This topic is all about computer performance and the things that effect it. It is easy to say that you know how things like, RAM, CPU, GPU, etc effect the performance of a computer. But WHY do they effect the performance?
Here is the section from the arrangement documents that cover this booklet.
- Description and evaluation of the following measures of performance: clock speed, MIPS, FLOPS, and application based tests
- Description of the effect the following factors have on system performance: data bus width, use of cache memory, rate of data transfer to and from peripherals
- Description of current trends in computer hardware, including increasing clock speeds, increasing memory and backing storage capacity
Today was all about benchmarks. We established early on in the lesson that clock speed was not a good way of comparing computing performance. A computer with a 3GHz CPU may not be as fast a 2GHz, why? well the 2GHz CPU may be a multicore processor or the computer may have faster RAM, more cache etc.

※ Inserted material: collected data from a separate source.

(* ===== verification/GitRecovery.v ===== *)
(** Recovery of a task whose attempt cannot continue (src/application/git_recovery.rs):
    the plan a user confirms or the scheduler makes, and its execution, which
    retires the old attempt and queues the task for a fresh conversation. *)
From S2P Require Import Prelude Sql AgentTypes Runs Sessions Handoff Journals Retire Recovery.
From S2P Require Import Projects.
From S2P Require Import Text Markers TaskNotes Metadata TaskEntry Files Board BoardTree.
From S2P Require Import World Surroundings Git Manifest SnapshotLoad Guards Workflow.
From S2P Require Import GitRetire Leases Store.

Definition failure_has_missing_git_start (summary : string) : bool :=
  contains (str "no frozen Git start journal") (of_utf8 summary)
  || contains (str "no frozen start journal") (of_utf8 summary).

Definition failure_has_git_recovery (summary : string) : bool :=
  failure_has_missing_git_start summary || contains (str "Git task branch changed:") (of_utf8 summary).

Record GitRecoveryTask := mkRecoveryTask {
  rt_task : TaskEntry; rt_status : TaskStatus; rt_board_dir : path
}.

Record GitRecoveryPlan := mkPlan {
  pl_project : Z * project_row; pl_session_id : text; pl_linked : option GitRecoveryTask;
  pl_run_id : Z; pl_journal : option journal_snapshot; pl_current_branch : option text;
  pl_restart : bool; pl_preactivation : bool; pl_stale_head : option text;
  pl_writer_conflict : option (Z * string)
}.
#[export] Instance GitRecoveryPlan_eta : Eta GitRecoveryPlan := fun p =>
  mkPlan (pl_project p) (pl_session_id p) (pl_linked p) (pl_run_id p) (pl_journal p)
    (pl_current_branch p) (pl_restart p) (pl_preactivation p) (pl_stale_head p) (pl_writer_conflict p).

Definition run_of (r : AgentRunRecord) : Z * run_row := r.1.1.
Definition failed_or_timed_out (r : AgentRunRecord) : bool :=
  bool_decide (r_status (run_of r).2 ∈ ["failure"; "timeout"]).

Definition recovery_token_of (run_id : Z) : string :=
  AGENT_MISSING_GIT_RECOVERY_TOKEN_PREFIX +:+ dec run_id.

Section GitRecovery.
Context (E : Surroundings).
Local Notation git := (Surroundings.git E).
Let U := unicode E.

Local Notation located := (path * TaskStatus * TaskEntry)%type.

(** ** Linked tasks *)

Definition session_link (t : located) : option text :=
  recoverable_codex_session_id_from_task_content (content t.2).
Definition links_to (session : text) (t : located) : bool := session_link t == Some session.

Fixpoint linked_tasks_in (fuel : nat) (board_dir : path) : io (list located) :=
  match fuel with
  | O => fail DepthExceeded
  | S fuel' =>
      concat_io (fun status =>
        do! entries := read_task_entries U board_dir status in
        concat_io (fun task =>
          do! below := match subtask_board task with
                       | Some p => linked_tasks_in fuel' p
                       | None => ret []
                       end in
          let here := (board_dir, status, task) in
          ret ((if is_null (session_link here) then [] else [here]) ++ below)) entries) TASK_STATUSES
  end.
Definition linked_tasks (board_dir : path) : io (list located) :=
  fun s => linked_tasks_in (search_fuel s) board_dir s.

Definition waits_in_todo (linked : list located) : bool :=
  match linked with
  | [(_, Todo, task)] => task_entry_is_blocked task || task_entry_is_stopped task
  | _ => false
  end.

(** A restart leaves other unfinished work of the project alone only when that
    work waits in Todo. *)
Definition restart_preserves_other_git_work (pid : Z) (session : text) (tasks : list located) (d : db)
    : bool :=
  forallb (fun j =>
    let other := of_utf8 j.1.2 in
    (other == session)
    || ((g_state j.2 == Working) && waits_in_todo (List.filter (links_to other) tasks)))
    (list_pending_git_finalizations (Some pid) d).

(** ** The plan for a failed run *)

Definition stopped_for_recovery (session : text) (run_id : Z) (c : (Z * string) * control_row) : bool :=
  (c.1.2 == utf8 session) && (sc_state c.2 == Stopped)
  && (sc_run_token c.2 == Some (recovery_token_of run_id)).

Definition asks_to_resume (session : text) (c : (Z * string) * control_row) : bool :=
  (c.1.2 == utf8 session) && (sc_state c.2 == ResumeRequested).

Definition interrupted_recovery (controls : list ((Z * string) * control_row)) (session : text)
    (run_id : Z) (g : journal_row) : bool :=
  (g_state g == Cancelled) && (g_last_error g == Some AGENT_BRANCH_GIT_RECOVERY_REASON)
  && existsb (stopped_for_recovery session run_id) controls.

Definition unfinished_attempt (g : journal_row) : bool :=
  bool_decide (g_state g ∈ [Working; Tracking; CommitPending]).

Definition branch_differs (branch : option text) (g : journal_row) : bool := (utf8 <$> branch) =! g_branch_ref g.

Definition selected_for_recovery (controls : list ((Z * string) * control_row)) (run_id : Z)
    (requested : option text) (session : text) (status : TaskStatus) : bool :=
  match requested with
  | Some requested => requested == session
  | None =>
      (status == Doing)
      || existsb (fun c => asks_to_resume session c || stopped_for_recovery session run_id c) controls
  end.

Local Notation candidate := (located * text * option journal_snapshot)%type.

Local Notation project := (Z * project_row)%type.
Definition root_of (p : project) : path := components (p_path p.2).

(** The branch last read, and the candidate the task is, if it is one. *)
Definition recovery_candidate (p : project) (controls : list ((Z * string) * control_row))
    (run : Z * run_row) (requested branch : option text) (t : located)
    : wio (option text * list candidate) :=
  run! session := need (session_link t) (Bail "unlinked task") in
  if negb (selected_for_recovery controls run.1 requested session t.1.2) then wret (branch, [])
  else
  run! journal := query (snapshot p.1 (utf8 session)) in
  match journal with
  | Some j =>
      run! branch := current_agent_git_branch git (root_of p) in
      let recoverable :=
        is_null (g_commit_oid j.2) && negb (is_null branch)
        && (interrupted_recovery controls session run.1 j.2
            || (branch_differs branch j.2 && unfinished_attempt j.2)) in
      wret (branch, if recoverable then [(t, session, journal)] else [])
  | None =>
      let recoverable := match r_summary run.2 with
                         | Some summary => failure_has_missing_git_start summary
                         | None => false
                         end in
      wret (branch, if recoverable then [(t, session, None)] else [])
  end.

Fixpoint recovery_candidates (p : project) (controls : list ((Z * string) * control_row))
    (run : Z * run_row) (requested branch : option text) (tasks : list located)
    : wio (option text * list candidate) :=
  match tasks with
  | [] => wret (branch, [])
  | t :: rest =>
      run! (branch, found) := recovery_candidate p controls run requested branch t in
      run! (branch, others) := recovery_candidates p controls run requested branch rest in
      wret (branch, found ++ others)
  end.

(** The failed journal itself, when no task of the checkout carries its link. *)
Definition orphaned_attempt (p : project) (controls : list ((Z * string) * control_row))
    (run : Z * run_row) (requested : option text) (tasks : list located) : wio (option GitRecoveryPlan) :=
  match requested with
  | None => wret None
  | Some session =>
      if existsb (links_to session) tasks then wret None
      else
      run! journal := query (snapshot p.1 (utf8 session)) in
      match journal with
      | None => wret None
      | Some j =>
          run! branch := current_agent_git_branch git (root_of p) in
          wret (if is_null (g_commit_oid j.2) && negb (is_null branch) && branch_differs branch j.2
                   && (interrupted_recovery controls session run.1 j.2 || unfinished_attempt j.2)
                then Some (mkPlan p session None run.1 journal branch false false None None)
                else None)
      end
  end.

Definition recorded_session_agrees (session_id : option text) (run : run_row) : bool :=
  match session_id, r_codex_session_id run with
  | Some requested, Some recorded => utf8 requested == recorded
  | _, _ => true
  end.

Definition plan_of_candidate (p : project) (run : Z * run_row) (branch : option text)
    (tasks : list located) (c : candidate) : wio GitRecoveryPlan :=
  let '((board, status, task), session, journal) := c in
  run! _ := ensure (length (List.filter (links_to session) tasks) =? 1)
              (Bail "The conversation is linked to several tasks; resolve the duplicate links before recovery") in
  run! _ := ensure (bool_decide (status ∈ [Todo; Doing; Done]))
              (Bail "Move the affected task out of Backlog before recovering it") in
  wret (mkPlan p session (Some (mkRecoveryTask task status board)) run.1 journal branch
          false false None None).

(** A preview: it names the run and the task's contents the user accepts. *)
Definition plan_git_recovery (p : project) (session_id : option text) : wio GitRecoveryPlan :=
  run! latest := query (latest_run_for_project p.1) in
  run! failed := need (match latest with
                       | Some r => if failed_or_timed_out r then Some (run_of r) else None
                       | None => None
                       end) (Bail "This project has no failed Git attempt to recover") in
  run! _ := ensure (recorded_session_agrees session_id failed.2)
              (Bail "The selected conversation does not match the failed run; recover the task identified by that run") in
  run! tasks := on_board (linked_tasks (get_tasks_dir (root_of p))) in
  let requested := coalesce session_id (of_utf8 <$> r_codex_session_id failed.2) in
  run! controls := query_res (session_controls_for_project p.1) in
  run! (branch, candidates) := recovery_candidates p controls failed requested None tasks in
  run! orphan := (if length candidates =? 0 then orphaned_attempt p controls failed requested tasks
                  else wret None) in
  match orphan, candidates with
  | Some plan, _ => wret plan
  | None, [c] => plan_of_candidate p failed branch tasks c
  | None, _ =>
      refuse (Bail "Cannot identify one affected task. Use clt agent recover-task --session <session-id> for the intended task; its saved error is available with l")
  end.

- The first benchmark we looked at was MIPS , however different instructions require different numbers of clock cycles and there is no standard for measuring MIPS.
- Floating Point Operations Per Second (FLOPS), this is a better measure of performance as floating point multiplications are basically the same for each processor.
- Application benchmarks, these vary from application to application. It may be for example, how long does it take a package to render a special effect on a photograph. For games machines we often quote Frames Per Second (FPS) benchmarks. A modern game is set to a pre-set graphic mode and the number of frames rendered per second is then recorded, example. Specialist benchmarking software can also be used to test the whole system, this is the software demoed in class.